In response to the inquiry directed by the Court to counsel,1 one of the parties, with deference has raised the question and it is necessarily presented to the Court for judicial determination. As requested by the Court the parties submitted written briefs to the Court and each party having waived oral argument, the Court has taken the matter under consideration.

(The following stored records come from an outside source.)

(* ===== verification/MkfsBlocks.v ===== *)
(** * mkfs.c: where files go

    The invariant of the image under construction: a map from the places of a
    file's block tree to sectors, injective, that the pointers in the indirect
    blocks spell out and whose data sectors hold the contents.  Every step of
    iappend preserves it. *)

From S2P Require Import Prelude CString Layout Ide Bio Fs FsInode FsRead Mkfs.

(** ** Places in a file's block tree *)

Inductive role : Type := Data (bn : Z) | Ind | Ind2 (j : Z).

#[export] Instance role_eq_dec : EqDecision role.
Proof. solve_decision. Defined.

Definition role_ok (r : role) : Prop :=
  match r with Data bn => 0 <= bn < MAXFILE | Ind => True | Ind2 j => 0 <= j < 128 end.

(** The first block of the file that needs the place. *)
Definition first_bn (r : role) : Z :=
  match r with Data bn => bn | Ind => 12 | Ind2 j => 12 + 128 * j end.

(** The place of the pointer to it: a word of an indirect block, or an
    address of the inode. *)
Definition up (r : role) : option (role * Z) :=
  match r with
  | Data bn => if bn <? 12 then None else Some (Ind2 ((bn - 12) / 128), (bn - 12) mod 128)
  | Ind => None
  | Ind2 j => Some (Ind, j)
  end.
Definition slot (r : role) : option nat :=
  match r with
  | Data bn => if bn <? 12 then Some (Z.to_nat bn) else None
  | Ind => Some 12%nat
  | Ind2 _ => None
  end.

(** Two places have their pointer in the same word only if they are equal. *)
Lemma up_inj r r' q k : role_ok r -> role_ok r' -> up r = Some (q, k) -> up r' = Some (q, k) -> r = r'.
Proof.
  destruct r as [b| |j], r' as [b'| |j']; simpl; try done; intros H1 H2 E1 E2;
    repeat zcase; simplify_eq; f_equal; Z.div_mod_to_equations; lia.
Qed.

Lemma up_ok r q k : role_ok r -> up r = Some (q, k) -> role_ok q /\ 0 <= k < 128 /\ first_bn q <= first_bn r.
Proof.
  destruct r as [b| |j]; simpl; try done; intros H1 E; repeat zcase; simplify_eq; simpl;
    change MAXFILE with 16396 in *; Z.div_mod_to_equations; lia.
Qed.

Lemma addr_slot_inj r r' k : role_ok r -> role_ok r' -> slot r = Some k -> slot r' = Some k -> r = r'.
Proof.
  destruct r as [b| |j], r' as [b'| |j']; simpl; try done; intros H1 H2 E1 E2; repeat zcase; simplify_eq; done || (try f_equal; lia).
Qed.

Lemma addr_slot_lt r k : role_ok r -> slot r = Some k -> (k < 13)%nat.
Proof. destruct r; simpl; intros; repeat zcase; simplify_eq; lia. Qed.

Lemma slot_direct bn : bn < 12 -> slot (Data bn) = Some (Z.to_nat bn).
Proof. intros. simpl. zcase; [done|lia]. Qed.
Lemma slot_indirect bn : 12 <= bn -> slot (Data bn) = None.
Proof. intros. simpl. zcase; [lia|done]. Qed.
Lemma up_indirect bn : 12 <= bn -> up (Data bn) = Some (Ind2 ((bn - 12) / 128), (bn - 12) mod 128).
Proof. intros. simpl. zcase; [lia|done]. Qed.

(** ** Placements *)

Definition placement : Type := Z -> role -> option Z.
Definition place (i : Z) (r : role) (x : Z) (L : placement) : placement :=
  fun i' r' => if decide (i' = i /\ r' = r) then Some x else L i' r'.

Lemma place_eq i r x L : place i r x L i r = Some x.
Proof. unfold place. by rewrite decide_True. Qed.
Lemma place_ne i r x L i' r' : (i', r') <> (i, r) -> place i r x L i' r' = L i' r'.
Proof. intros H. unfold place. rewrite decide_False; [done|]. by intros [-> ->]. Qed.
Lemma place_case i r x L i' r' y :
  place i r x L i' r' = Some y -> (i' = i /\ r' = r /\ y = x) \/ ((i', r') <> (i, r) /\ L i' r' = Some y).
Proof.
  unfold place. case_decide as H; [destruct H as [-> ->]; left; naive_solver|].
  right. split; [|done]. intros E. apply H. naive_solver.
Qed.

Definition byte_at (l : list Z) (k : Z) : Z := default 0 (l !! Z.to_nat k).
Definition with_contents (i : Z) (c : list Z) (C : Z -> list Z) : Z -> list Z :=
  fun i' => if decide (i' = i) then c else C i'.

Lemma with_contents_eq i c C : with_contents i c C i = c.
Proof. unfold with_contents. by rewrite decide_True. Qed.
Lemma with_contents_ne i c C i' : i' <> i -> with_contents i c C i' = C i'.
Proof. intros. unfold with_contents. by rewrite decide_False. Qed.

(** ** The invariant

    [u0] is the first sector after the reserved ones, [N] the size. *)
Section blocks.
Context (u0 N : Z).
Hypothesis u0_pos : 0 < u0.
Hypothesis N_small : N < u32_mod.

Record blocks_ok (m : mk_st) (L : placement) (C : Z -> list Z) : Prop := {
  bo_len : flen m = N;
  bo_free : u0 <= freeblock m <= N;
  bo_used : usedblocks m = freeblock m;
  bo_block x : is_block (sect m x);
  bo_range i r x : L i r = Some x -> role_ok r /\ u0 <= x < freeblock m;
  bo_inj i r i' r' x : L i r = Some x -> L i' r' = Some x -> i = i' /\ r = r';
  bo_up i r q k : is_Some (L i r) -> up r = Some (q, k) -> is_Some (L i q);
  bo_word i r q k x : role_ok r -> up r = Some (q, k) -> L i q = Some x ->
    get_u32 (4 * k) (sect m x) = default 0 (L i r);
  bo_data i bn x : L i (Data bn) = Some x ->
    forall k, 0 <= k < 512 -> byte_at (sect m x) k = byte_at (C i) (512 * bn + k);
  bo_cover i bn : 0 <= bn -> 512 * bn < Z.of_nat (length (C i)) -> is_Some (L i (Data bn));
  bo_zero x : freeblock m <= x -> sect m x = zero_block }.

(** The addresses of inode [i]. *)
Definition addrs_ok (L : placement) (i : Z) (din : inode) : Prop :=
  length (i_addrs din) = 13%nat /\
  forall r k, role_ok r -> slot r = Some k -> default 0 (i_addrs din !! k) = default 0 (L i r).

(** Only the sectors from [u0] on have changed. *)
Definition low_same (m m' : mk_st) : Prop :=
  (forall x, x < u0 -> sect m' x = sect m x) /\ freeinode m' = freeinode m.

Lemma low_same_refl m : low_same m m.
Proof. done. Qed.
Lemma low_same_trans a b c : low_same a b -> low_same b c -> low_same a c.
Proof. intros [H1 E1] [H2 E2]. split; [|congruence]. intros x Hx. by rewrite H2, H1. Qed.

Lemma sect_wsect m sec b x :
  sect (MkSt (<[sec := b]> (img m)) (Z.max (flen m) (sec + 1)) (freeblock m) (usedblocks m) (freeinode m)) x
    = if decide (x = sec) then b else sect m x.
Proof. unfold sect. simpl. case_decide; subst; [by rewrite lookup_insert_eq|by rewrite lookup_insert_ne]. Qed.

Lemma zero_word k : 0 <= k < 128 -> get_u32 (4 * k) zero_block = 0.
Proof.
  intros Hk. unfold get_u32, getz, slice, zero_block. rewrite drop_replicate, take_replicate.
  replace (4 `min` (512 - Z.to_nat (4 * k)))%nat with 4%nat by lia. done.
Qed.

Lemma zero_byte k : byte_at zero_block k = 0.
Proof.
  unfold byte_at, zero_block. destruct (replicate 512 0 !! Z.to_nat k) eqn:E; [|done]. by apply lookup_replicate in E as [-> _].
Qed.

(** ** Allocation *)

Lemma byte_at_past l k : Z.of_nat (length l) <= k -> byte_at l k = 0.
Proof. intros H. unfold byte_at. by rewrite lookup_ge_None_2 by lia. Qed.

Lemma up_not_data r q k bn : up r = Some (q, k) -> q <> Data bn.
Proof. destruct r; simpl; intros; repeat zcase; naive_solver. Qed.
Lemma up_irrefl r k : up r <> Some (r, k).
Proof. destruct r; simpl; repeat zcase; naive_solver. Qed.

(** [m'] is [m] after the next free sector has been taken for place [r] of
    inode [i] and its pointer written, if that is on disk. *)
Definition took (i : Z) (r : role) (L : placement) (m m' : mk_st) : Prop :=
  flen m' = flen m /\ freeblock m' = freeblock m + 1 /\ usedblocks m' = usedblocks m + 1 /\
  freeinode m' = freeinode m /\
  match up r with
  | None => forall x, sect m' x = sect m x
  | Some (q, k) => exists s, L i q = Some s /\
      forall x, sect m' x = if decide (x = s) then put_u32 (4 * k) (freeblock m) (sect m s) else sect m x
  end.

Section take.
Context (i : Z) (r : role) (L : placement) (C : Z -> list Z) (m m' : mk_st).
Context (Hb : blocks_ok m L C) (Hr : role_ok r) (Hnone : L i r = None) (Hfree : freeblock m < N).
Context (Htook : took i r L m m').

(** The sectors that are not the pointer's. *)
Lemma took_other x : (forall q k, up r = Some (q, k) -> L i q <> Some x) -> sect m' x = sect m x.
Proof.
  intros Hx. pose proof Htook as (_ & _ & _ & _ & H). destruct (up r) as [[q k]|] eqn:E; [|done].
  destruct H as (s & Hs & H). rewrite H, decide_False; [done|]. intros ->. by apply (Hx q k).
Qed.

Lemma took_new x : freeblock m <= x -> sect m' x = zero_block.
Proof.
  intros Hx. rewrite took_other; [by apply (bo_zero _ _ _ Hb)|]. intros q k _ E.
  apply (bo_range _ _ _ Hb) in E. lia.
Qed.

Lemma took_block x : is_block (sect m' x).
Proof.
  pose proof Htook as (_ & _ & _ & _ & H). destruct (up r) as [[q k]|] eqn:E.
  - destruct H as (s & Hs & ->). case_decide; [|apply (bo_block _ _ _ Hb)]. subst.
    destruct (up_ok _ _ _ Hr E) as (_ & Hk & _). apply put_u32_block; [lia|apply (bo_block _ _ _ Hb)].
  - rewrite H. apply (bo_block _ _ _ Hb).
Qed.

For reasons which we shall set forth in an opinion to be hereafter filed, the Court is of the clear view that such a retired senior judge is competent and therefore Judge Rives is competent to sit in the rehearing en banc now scheduled for January 10-11, 1968. Judge Rives will be a member of the Court hearing and determining the case en banc.
OPINION
JOHN R. BROWN, Chief Judge:
The question presented for decision is whether a Senior Circuit Judge who sat on a three-judge panel of this Court in the original hearing of a case in which no decision was rendered or opinion announced prior to the Court's order setting the case down for rehearing en banc is eligible to participate in the en banc determination of that case. Since the issue is squarely presented in the present case1 and because of its importance to sound judicial administration, this Court on its own motion advised counsel for both parties that some difference of opinion might exist as to whether such a Judge would indeed be "competent" under 28 U.S.C.A. § 46(c).2 One of the parties in response to the Court's invitation having raised the question, it is now properly before us for consideration.

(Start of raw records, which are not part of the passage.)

(** The size of the root directory and the bitmap, at the end. *)
Lemma closing m L C T :
  built (reserved kb) (fs_size kb) fs m L C T -> sect m 1 = superblock_bytes -> sect m 2 = jsblock_bytes ->
  (forall x, 229 < x < reserved kb -> sect m x = zero_block) ->
  wp (fix_root 1 ;; let! m := get in balloc (usedblocks m)) m (fun _ m' => exists L' C', finished m' L' C').
Proof.
  intros [Hok Hi [Hc Ht] Hfs Hfree] H1 H2 H3. destruct geometry as (G1 & G2 & G3 & G4). pose proof Hok as [Hb Hex Hfr Hin Hty Hsz _].
  pose proof (bo_free _ _ _ _ _ Hb). destruct (i2b_IBLOCK 1) as [EI HI]; [lia|]. destruct (Hin 1) as [Ed Ha]; [lia|].
  unfold fix_root, rinode, rsect. rewrite EI. wp_steps. rewrite (bo_len _ _ _ _ _ Hb). destruct (Z.ltb_spec (IBLOCK 1) (fs_size kb)); [|lia].
  wp_steps. fold (rd m 1). set (sz := 512 * (Z.of_nat (length (dir_bytes fs)) / 512 + 1)).
  destruct (root_size (Z.of_nat (length (dir_bytes fs)))) as [Es Hsz']; [rewrite length_dir_bytes; lia|].
  assert (Edin : set_size (u32 ((i_size (rd m 1) / BSIZE + 1) * BSIZE)) (rd m 1) = file_inode 1 T_DIR sz (i_addrs (rd m 1))).
  { rewrite Ed. unfold file_inode, set_size. cbn [i_dev i_inum i_ref i_flags i_type i_major i_minor i_nlink i_size i_addrs].
    by rewrite Hc, Ht, Es. }
  rewrite Edin. assert (Hst : storable_fields T_DIR sz (i_addrs (rd m 1))).
  { unfold T_DIR, sz. split_and!; [lia|lia|lia|lia|apply Ha|eapply addrs_storable; [| |exact Hb|exact Ha]; unfold u32_mod; lia]. }
  eapply wp_mono; [apply (winode_spec (fs_size kb) m 1); [apply (bo_block _ _ _ _ _ Hb)|lia|apply (bo_len _ _ _ _ _ Hb)|lia|done|apply Ha|by apply file_inode_storable]|].
  intros _ m1 (F1 & F2 & F3 & F4 & F5 & F6 & F7 & F8). unfold balloc, wsect. wp_steps.
  rewrite F3, (bo_used _ _ _ _ _ Hb). change BPB with 4096. destruct (Z.ltb_spec 4096 (freeblock m)); [lia|]. wp_steps.
  change (ninodes / IPB + jblocks + 3) with 229. set (m' := MkSt _ _ _ _ _).
  assert (Hs : forall x, sect m' x = if decide (x = 229) then set_bits (Z.to_nat (freeblock m)) zero_block else sect m1 x)
    by (intros x; apply sect_wsect).
  assert (Hrd : forall j, 1 <= j < 200 -> rd m' j = rd m1 j).
  { intros j Hj. destruct (i2b_IBLOCK j) as [_ HJ]; [lia|]. unfold rd. by rewrite Hs, decide_False by lia. }
  assert (Hr1 : rd m1 1 = file_inode 1 T_DIR sz (i_addrs (rd m 1))).
  { unfold rd at 1. rewrite F6. apply load_store; [apply (bo_block _ _ _ _ _ Hb)|done]. }
  destruct (set_bits_spec (Z.to_nat (freeblock m))) as [Hbm _]; [lia|]. exists L, C. split.
  - apply (blocks_frame _ _ m); try done; [simpl; rewrite (bo_len _ _ _ _ _ Hb); lia| |].
    + intros x. rewrite Hs. by case_decide.
    + intros x Hx. rewrite Hs, decide_False by lia. apply F7. lia.
  - simpl. lia.
  - rewrite Hrd, Hr1 by lia. split_and!; [done|by apply (addrs_ok_same L)|done].
  - intros k a Hk i. pose proof (lookup_lt_Some _ _ _ Hk). destruct (Hfs k a Hk) as [Ec Et].
    rewrite Hrd, F8 by lia. destruct (Hin i) as [E A]; [lia|]. fold i in Ec, Et. rewrite <-Ec, <-Et. done.
  - by rewrite Hs, decide_False, F7 by lia.
  - by rewrite Hs, decide_False, F7 by lia.
  - change (BBLOCK 0 ninodes) with 229. rewrite Hs, decide_True by done. simpl. by rewrite F2.
  - intros x Hx. rewrite Hs, decide_False, F7 by lia. by apply H3.
Qed.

To assure that the Court hearing the merits of the case was properly constituted and the parties advised thereof in advance of submission, the Court3 announced its decision that such a Senior Judge is "competent" and constitutes a member of the Court.4 But since this matter arises with some degree of frequency,5 poses problems of court administration to both the Court and litigants, and, more important, goes to the very vitals of just what constitutes the "Court," we think our determination warrants an exposition of our reasons.

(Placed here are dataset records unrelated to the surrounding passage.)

(** X3. When [tokenize] raises, it does so at a place in the source: after
    some consumed prefix, the rest either starts with a character that
    starts no token, and the error is the lexer's "Invalid character" with
    the line and the column of that character; or it starts with a run of
    digits and dots that is no number, and the error is the [ValueError] of
    the conversion, without a position. *)
Theorem lexer_error_position (H : Host) (source : string) (e : exn) :
  tokenize (Lexer_init source) = Raise e ->
  exists consumed rest,
    source = consumed ++ rest
    /\ rejects (position_after consumed (1%nat, 1%nat)) rest e.
Proof.
  intros E. apply tokenize_chain_fails in E. destruct E as (ts & lx' & Hc).
  exact (chain_fails_rejects _ _ _ _ Hc (Lexer_init_wf source)).
Qed.

Lemma lexer_error_position_witness :
  tokenize (Lexer_init sample_bad_text)
  = Raise (Exception "Lexer error at line 2, column 5: Invalid character '$'")
  /\ exists consumed rest,
       sample_bad_text = consumed ++ rest
       /\ rejects (position_after consumed (1%nat, 1%nat)) rest
                  (Exception
                     "Lexer error at line 2, column 5: Invalid character '$'").
Proof.
  assert (E : tokenize (Lexer_init sample_bad_text)
              = Raise (Exception
                  "Lexer error at line 2, column 5: Invalid character '$'"))
    by (vm_compute; reflexivity).
  split; [exact E|].
  exact (lexer_error_position cpython sample_bad_text _ E).
Defined.

(** * Further properties of the parser *)

(** ** The tokens that the parser sees *)

Lemma operator_text (ch : ascii) (k : TokenType) :
  operator ch = Some k ->
  match k with
  | PLUS => ch = "+"%char | MINUS => ch = "-"%char
  | MUL => ch = "*"%char | DIV => ch = "/"%char
  | ASSIGN => ch = "="%char | LPAREN => ch = "("%char
  | RPAREN => ch = ")"%char | SEMI => ch = ";"%char
  | _ => False
  end.
Proof.
  unfold operator.
  repeat match goal with
         | |- context [if Ascii.eqb ?a ?b then _ else _] =>
             let E := fresh "E" in
             destruct (Ascii.eqb a b) eqn:E;
             [apply Ascii.eqb_eq in E; intros Hk; inversion Hk; exact E|]
         end.
  discriminate.
Qed.

Lemma reads_lexed `{Host} (lexeme rest : string) (t : Token) :
  reads lexeme rest (type t) (value t) -> lexed t.
Proof.
  unfold lexed. intros Hr.
  remember (type t) as k eqn:Ek. remember (value t) as v eqn:Ev.
  destruct Hr as [lexeme rest n _ _ _ _|lexeme rest _ _ _|ch rest k Hop _|].
  - eauto.
  - unfold keywords_get in *.
    destruct (String.eqb lexeme "let") eqn:E1.
    + apply String.eqb_eq in E1. now subst lexeme.
    + destruct (String.eqb lexeme "print") eqn:E2.
      * apply String.eqb_eq in E2. now subst lexeme.
      * exists lexeme. now rewrite E1, E2.
  - apply operator_text in Hop.
    destruct k; try contradiction; now subst ch.
  - reflexivity.
Qed.

(** The value of a token is the one that its type announces. *)
Lemma get_next_token_lexed `{Host} (lx lx' : Lexer) (t : Token) :
  wf lx -> get_next_token lx = Ok (t, lx') -> wf lx' /\ lexed t.
Proof.
  intros Hwf E. pose proof (get_next_token_scan lx Hwf) as Hs.
  rewrite E in Hs. destruct Hs as (skipped & lexeme & Hp & _ & _ & Hr & _).
  split; [apply Hp|]. eapply reads_lexed; eauto.
Qed.

Lemma Parser_init_ready `{Host} (lx : Lexer) (p : Parser) :
  wf lx -> Parser_init lx = Ok p ->
  ready p /\ get_next_token lx = Ok (current_token p, lexer p).
Proof.
  unfold Parser_init. intros Hwf E.
  destruct (get_next_token lx) as [[t lx']| |] eqn:Eg; try discriminate.
  simpl in E. inversion E; subst p. simpl. split; [|reflexivity].
  exact (get_next_token_lexed lx lx' t Hwf Eg).
Qed.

With Senior Judges cutting such a big figure in this Court's effort to keep up with its exploding docket,6 see Shafroth, note 6 supra, the situation will recur even more frequently in the future.
The entire question centers around the meaning to be ascribed to 28 U.S.C.A. § 46(c),7 covering en banc hearings, the ordinary composition of such court, and provisions for Senior Judges' participation. Specifically it narrows down the meaning of the single word "hearing" in the last sentence as it relates to the term "rehearing." Perhaps as a corollary it turns on "rehearing" as well since, so the argument runs, a rehearing normally seeks revision of an earlier decision.8
On the one hand it is urged that a "hearing" necessarily involves a determination of the case by the original three-judge panel. The consequence of this contention would be that a Senior Circuit Judge would not be eligible to sit on an en banc hearing unless the case had been decided and the judgment or opinion of the panel announced. On the other hand it is asserted that such a reading of the statute is unduly restrictive. And because such a reading would deprive the Court sitting en banc of the the work, research, study and deliberation done earlier by the Senior Circuit Judge during the pendency of the case before the panel, it is not reasonable to suppose Congress desired or intended any such wasteful consequences.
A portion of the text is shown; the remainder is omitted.